Search the listing for the string "Tplans". Copy every line that has it.

▶

Lemma cancel_run org (at_period_end : bool) w i (s : subscription) p :
  subscriptions_ok (w_db w Tsubscriptions) ->
  w_db w Tsubscriptions !! i = Some s -> occupied_org s = Some org ->
  w_db w Tplans !! s_plan_id s = Some p ->
  let s' := if at_period_end then scheduled s else canceled_at (w_clock w) s in
  exists w', cancel org at_period_end w = (Ok (i, s'), w') /\
    w_db w' Tsubscriptions = <[i := s']> (w_db w Tsubscriptions) /\
    w_db w' Tplans = w_db w Tplans.
Proof.
  intros Hsub Hi Ho Hp s'. unfold cancel, _require_current. rewrite run_assoc, run_current.
  rewrite (current_is org _ i s) by done. run.
  unfold assert_transition. rewrite (occupying_cancelable s org Ho). run.
  change (if at_period_end then s <| s_cancel_at_period_end := true |>
    else s <| s_status := "canceled" |> <| s_canceled_at := Some (w_clock w) |>) with s'.
  edestruct (@run_plan_of (uuid * subscription) s' p) as [lp E]; [|rewrite E].
  { tables. by destruct at_period_end. }
  run_all. eexists. split; [done|]. by tables.
Qed.

Lemma resume_run org w i (s : subscription) p :
  subscriptions_ok (w_db w Tsubscriptions) ->
  w_db w Tsubscriptions !! i = Some s -> occupied_org s = Some org ->
  w_db w Tplans !! s_plan_id s = Some p -> s_cancel_at_period_end s = true ->
  let s' := s <| s_cancel_at_period_end := false |> in
  exists w', resume org w = (Ok (i, s'), w') /\
    w_db w' Tsubscriptions = <[i := s']> (w_db w Tsubscriptions).
Proof.
  intros Hsub Hi Ho Hp Hc s'. unfold resume, _require_current. rewrite run_assoc, run_current.
  rewrite (current_is org _ i s) by done. run. rewrite Hc. run. fold s'.
  edestruct (@run_plan_of (uuid * subscription) s' p) as [lp E]; [|rewrite E]; [by tables|].
  run_all. eexists. split; [done|]. by tables.
Qed.

(** A cancellation scheduled for the period end can be taken back: after
    [cancel] then [resume] both commands have succeeded and the subscription
    table is exactly what it was. *)
Theorem cancel_then_resume org w i (s : subscription) p :
  constraints_ok (w_db w) ->
  w_db w Tsubscriptions !! i = Some s -> occupied_org s = Some org ->
  w_db w Tplans !! s_plan_id s = Some p -> s_cancel_at_period_end s = false ->
  exists s1 w1 w2, cancel org true w = (Ok (i, s1), w1) /\ resume org w1 = (Ok (i, s), w2) /\
    w_db w2 Tsubscriptions = w_db w Tsubscriptions.
Proof.
  intros Hok Hi Ho Hp Hc. pose proof (subscriptions_table _ Hok) as Hsub.
  destruct (cancel_run org true w i s p) as (w1 & E1 & Hs1 & Hp1); [done..|].
  assert (Hback : scheduled s <| s_cancel_at_period_end := false |> = s)
    by (destruct s; simpl in Hc; by subst).
  destruct (resume_run org w1 i (scheduled s) p) as (w2 & E2 & Hs2).
  - rewrite Hs1. eapply subscriptions_ok_update; [done|exact Hi| |by right|by right].
    exact (proj1 Hsub i s Hi).
  - rewrite Hs1. apply (put_same Tsubscriptions).
  - done.
  - by rewrite Hp1.
  - done.
  - exists (scheduled s), w1, w2. rewrite Hback in *. split_and!; [done|done|].
    rewrite Hs2, Hs1. by apply (put_back Tsubscriptions).
Qed.

(** An immediate cancellation frees the organization: no subscription
    occupies it afterwards, the row keeps everything but its status and the
    cancellation instant, and neither [cancel] nor [resume] can act on it again. *)
Theorem cancel_now_frees org w i (s : subscription) p :
  constraints_ok (w_db w) ->
  w_db w Tsubscriptions !! i = Some s -> occupied_org s = Some org ->
  w_db w Tplans !! s_plan_id s = Some p ->
  exists w', cancel org false w = (Ok (i, canceled_at (w_clock w) s), w') /\
    w_db w' Tsubscriptions = <[i := canceled_at (w_clock w) s]> (w_db w Tsubscriptions) /\
    rows_where Tsubscriptions (occupies org) (w_db w' Tsubscriptions) = [] /\
    resume org w' = (Err (Domain SubscriptionNotFoundError []), w') /\
    cancel org false w' = (Err (Domain SubscriptionNotFoundError []), w').
Proof.
  intros Hok Hi Ho Hp. pose proof (subscriptions_table _ Hok) as Hsub.
  destruct (cancel_run org false w i s p) as (w' & E & Hs & _); [done..|].
  assert (Hnil : rows_where Tsubscriptions (occupies org) (w_db w' Tsubscriptions) = []).
  { apply rows_where_nil. intros j s'. rewrite Hs.
    intros [[<- <-]|[Hne Hj]]%(lookup_put Tsubscriptions).
    - unfold occupies. by rewrite andb_false_r.
    - apply not_true_is_false. rewrite occupies_occupied_org. intros Ho'.
      apply Hne. by eapply occupant_unique. }
  assert (Hnone : current_in org (w_db w' Tsubscriptions) = None)
    by (unfold current_in; by rewrite Hnil).
  exists w'. split_and!; [done..| |];
    unfold resume, cancel, _require_current; by rewrite run_assoc, run_current, Hnone.
Qed.

(** The row an allowed provider transition leaves. *)
Definition transitioned (target : string) (period_end : option instant) (s : subscription) :
    subscription :=
  let s := s <| s_status := target |> in
  match period_end with Some e => s <| s_current_period_end := e |> | None => s end.
Lemma metering_record org metric q at_ ik props w :
  keeps_metering w (record org metric q at_ ik props w).2.
Proof.
  unfold record. apply metering_step; [solve_stable|intros _ w1].
  apply metering_step; [solve_stable|intros first w2]. destruct first; simpl; [|metering_op].
  apply metering_step; [solve_stable|intros t w3]. metering_op.
Qed.

Lemma metering_consume org metric q ik props w :
  keeps_metering w (consume org metric q ik props w).2.
Proof.
  unfold consume. apply metering_step; [solve_stable|intros _ w1].
  apply metering_step; [solve_stable|intros t w2]. apply metering_step; [solve_stable|intros e w3].
  apply metering_step; [solve_stable|intros first w4]. destruct first; simpl; metering_op.
Qed.

Lemma metering_consume_many org l w : keeps_metering w (consume_many org l w).2.
Proof.
  revert w. induction l as [|u l IH]; intros w; simpl consume_many; [metering_op|].
  pose proof (metering_consume org (un_metric u) (un_quantity u) (un_idempotency_key u) (un_properties u) w) as H1.
  unfold mbind, M_bind. destruct (consume _ _ _ _ _ w) as [[r|e] w1]; simpl in *; [|done].
  specialize (IH w1). destruct (consume_many org l w1) as [[rs|e] w2]; simpl in *; by etrans.
Qed.
Lemma get_membership_ok mid w (m : row Tmemberships) w0 :
  _get_membership mid w = (Ok m, w0) <-> w0 = w /\ w_db w Tmemberships !! (mid : key Tmemberships) = Some m.
Proof.
  unfold _get_membership. run. case_match eqn:E; simpl; split.
  - intros [= <- <-]. by split.
  - intros [-> Hm]. pose proof (eq_trans (eq_sym E) Hm) as [= ->]. done.
  - done.
  - intros [-> Hm]. by pose proof (eq_trans (eq_sym E) Hm).
Qed.

(** A role or status edit leaves the gauge in step. *)
Lemma update_syncs mid ks st w m' w' :
  update_membership mid ks st w = (Ok m', w') ->
  gauge_in_step (mb_organization_id m') (w_db w) -> gauge_in_step (mb_organization_id m') (w_db w').
Proof.
  unfold update_membership. intros H'. apply bind_ok in H' as (m & ? & [-> Em]%get_membership_ok & H').
  apply bind_ok in H' as (m1 & w1 & Hr & H').
  assert (H1 : seat_of m1 = seat_of m /\
    w_db w1 Tmemberships = <[(mid : key Tmemberships) := (m1 : row Tmemberships)]> (w_db w Tmemberships) /\
    w_db w1 Tusage_counters = w_db w Tusage_counters).
  { destruct ks as [ks|]; [by apply replace_roles_run in Hr|]. injection Hr as <- <-.
    split_and!; [done| |done]. symmetry. by apply (put_id Tmemberships). }
  destruct H1 as (Hs & Ht & Hc). revert H'. run. intros [_ H']%flush_ok.
  set (m2 := match st with Some s => m1 <| mb_status := s |> | None => m1 end) in H'. set (w2 := put_w Tmemberships mid m2 w1) in H'.
  apply bind_ok in H' as (m3 & ? & [-> E3]%get_membership_ok & H').
  assert (m3 = m2) as -> by (unfold w2 in E3; rewrite put_w_eq in E3; apply (lookup_put Tmemberships) in E3; naive_solver).
  apply bind_ok in H' as ([] & w3 & Ha & H'). apply bind_ok in H' as ([] & w4 & Hy & [= <- <-]).
  assert (Hk : forall t, t <> Taudit_logs -> w_db w3 t = w_db w2 t).
  { intros t Hne. 
    match type of Ha with context [match ?d with [] => _ | _ => _ end] => destruct d end; [by injection Ha as <-|].
    exact (kept t _ _ _ _ (keeps_audit t _ _ _ _ _ _ _ Hne) Ha). }
  case_match eqn:Ech.
  - intros _. apply bind_ok in Hy as ([] & w5 & Hg & Hy). apply sync_run in Hg. revert Hg.
    apply (gauge_after _ _ _ _ _ (keeps_invalidate_member Tmemberships _ ltac:(discriminate))
      (keeps_invalidate_member Tusage_counters _ ltac:(discriminate)) Hy).
  - injection Hy as <-. apply (gauge_same _ _ _ mid m m2 Em).
    + rewrite <- Hs. unfold m2. destruct st as [s|]; [|done]. apply negb_false_iff, String.eqb_eq in Ech.
      unfold seat_of. simpl. by rewrite Ech.
    + rewrite Hk by discriminate. unfold w2. rewrite put_w_eq, Ht. apply (put_twice Tmemberships).
    + rewrite Hk by discriminate. unfold w2. by rewrite put_w_ne.
Qed.
(* ===== verification/Identity.v ===== *)
(** Identity (identity/service.py, identity/provider.py, identity/dependencies.py,
    identity/router.py, core/security.py): registration and login, refresh-token
    rotation with reuse detection, password reset, single sign-on, and the
    principal of a request.

    [sha256], the password hasher, the token signer and the identity provider's
    answers are parameters; random tokens are arguments.  Cookies, redirects and
    counters are not modelled. *)

From S2P Require Import Prelude Text Json Errors Events Tables Store Preferences RateLimit Cache Session.
From S2P Require Import Fixtures Authorization ApiKeys Interfaces Entitlements Usage Tenancy.

Definition RESET_TOKEN_TTL_MINUTES : Z := 30.
Definition ISSUER : string := "synapse-saas".
Definition PASSWORD_MIN_LENGTH : nat := 10.
Definition OIDC_STATE_TTL_SECONDS : Z := 600.
Definition _oidc_state : versioned_cache := VersionedCache "oidc" OIDC_STATE_TTL_SECONDS.

(** ** Access tokens *)

(** The token library: the second decodes and verifies (signature, issuer,
    required claims, expiry), [None] for any refusal. *)
Class JwtLibrary := {
  jwt_encode : string -> jobj -> string;
  jwt_decode : string -> instant -> string -> option jobj
}.
(* ===== verification/Storage.v ===== *)
(** File storage (storage/backend.py, storage/router.py): the keys files live
    under, the index of stored files, and the quota it is metered against.

    What the bucket answers (sizes, URLs, failures) is an argument, a record of
    answers; the local backend's path is normalised without symbolic links. *)

From Stdlib Require Import Ascii.
From S2P Require Import Prelude Text Permissions Json Errors Events Tables Store Cache Session Fixtures.
From S2P Require Import Authorization Resolver Interfaces Entitlements Usage Ids Repository.

Definition FILE_UPLOADED : string := "file.uploaded".
Definition FILE_DELETED : string := "file.deleted".
Definition MAX_DIRECT_UPLOAD_BYTES : Z := 10 * 1024 * 1024.

(** ** Keys *)

(** [str] of a UUID: thirty-two hexadecimal digits in five groups. *)
Definition hex_digit (n : N) : ascii := ascii_of_N (if (n <? 10)%N then 48 + n else 87 + n).
Fixpoint hex_digits (w : nat) (n : N) : string :=
  match w with
  | O => ""
  | S w => hex_digits w (n / 16) +:+ String (hex_digit (n mod 16)) ""
  end.
Definition uuid_text (u : uuid) : string :=
  hex_digits 8 (u / 2 ^ 96) +:+ "-" +:+ hex_digits 4 (u / 2 ^ 80) +:+ "-" +:+ hex_digits 4 (u / 2 ^ 64) +:+ "-" +:+
  hex_digits 4 (u / 2 ^ 48) +:+ "-" +:+ hex_digits 12 u.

◀

→ THE ANSWER
  w_db w Tplans !! s_plan_id s = Some p ->
    w_db w' Tplans = w_db w Tplans.
  w_db w Tplans !! s_plan_id s = Some p -> s_cancel_at_period_end s = true ->
  w_db w Tplans !! s_plan_id s = Some p -> s_cancel_at_period_end s = false ->
  w_db w Tplans !! s_plan_id s = Some p ->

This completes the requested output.